--- START ---

Lemma final_reachable : reachable op_wf final.
Proof.
  pose proof (register_again e n "") as H1. destruct (create_pool_again e n "") as [_ H2].
  destruct (create_region_again e n "") as [_ H3].
  assert (reachable op_wf (one_of_each e received_device restarted_region (charged restarted_pool n))) as R1.
  { refine (free_step base (OpRegisterDevice received_device (ctx_of e "")) _ base_reachable _ _).
    - intros g. by apply op_plain_free.
    - unfold base. cbn [step]. rewrite H1. reflexivity. }
  assert (reachable op_wf (one_of_each e received_device restarted_region (charged again_pool n))) as R2.
  { refine (free_step _ (OpRevalidatePool (mkId "p-1") (ctx_of e "")) _ R1 _ _).
    - intros g. by apply op_plain_free.
    - cbn [step]. rewrite H2. reflexivity. }
  refine (free_step _ (OpRevalidateRegion (mkId "r-1") (ctx_of e "")) _ R2 _ _).
  - intros g. by apply op_plain_free.
  - cbn [step]. rewrite H3. reflexivity.
Qed.

Lemma final_single : single final (charged again_pool n) again_region received_device (16 * GiB - n).
Proof.
  destruct (again_records n) as (Ip & Ir & Id & Ro & Rm & Pe & Rf & _).
  destruct (one_of_each_fields e received_device again_region (charged again_pool n)) as (Fd & Fr & Fp & _).
  split; rewrite ?Ip, ?Ir, ?Id;
    [exact (reachable_inv _ final_reachable) | exact Fd | exact Fr | exact Fp | exact Ro | exact Rm | exact Pe | | |].
  - exact (again_free n Hn).
  - rewrite Rf. lia.
  - intros m c'. apply again_admissible.
Qed.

--- END ---

Assigned task >> Scan the listing above for the word "mkId" and show each line where it is found.

The answer >>
  { refine (free_step _ (OpRevalidatePool (mkId "p-1") (ctx_of e "")) _ R1 _ _).
  refine (free_step _ (OpRevalidateRegion (mkId "r-1") (ctx_of e "")) _ R2 _ _).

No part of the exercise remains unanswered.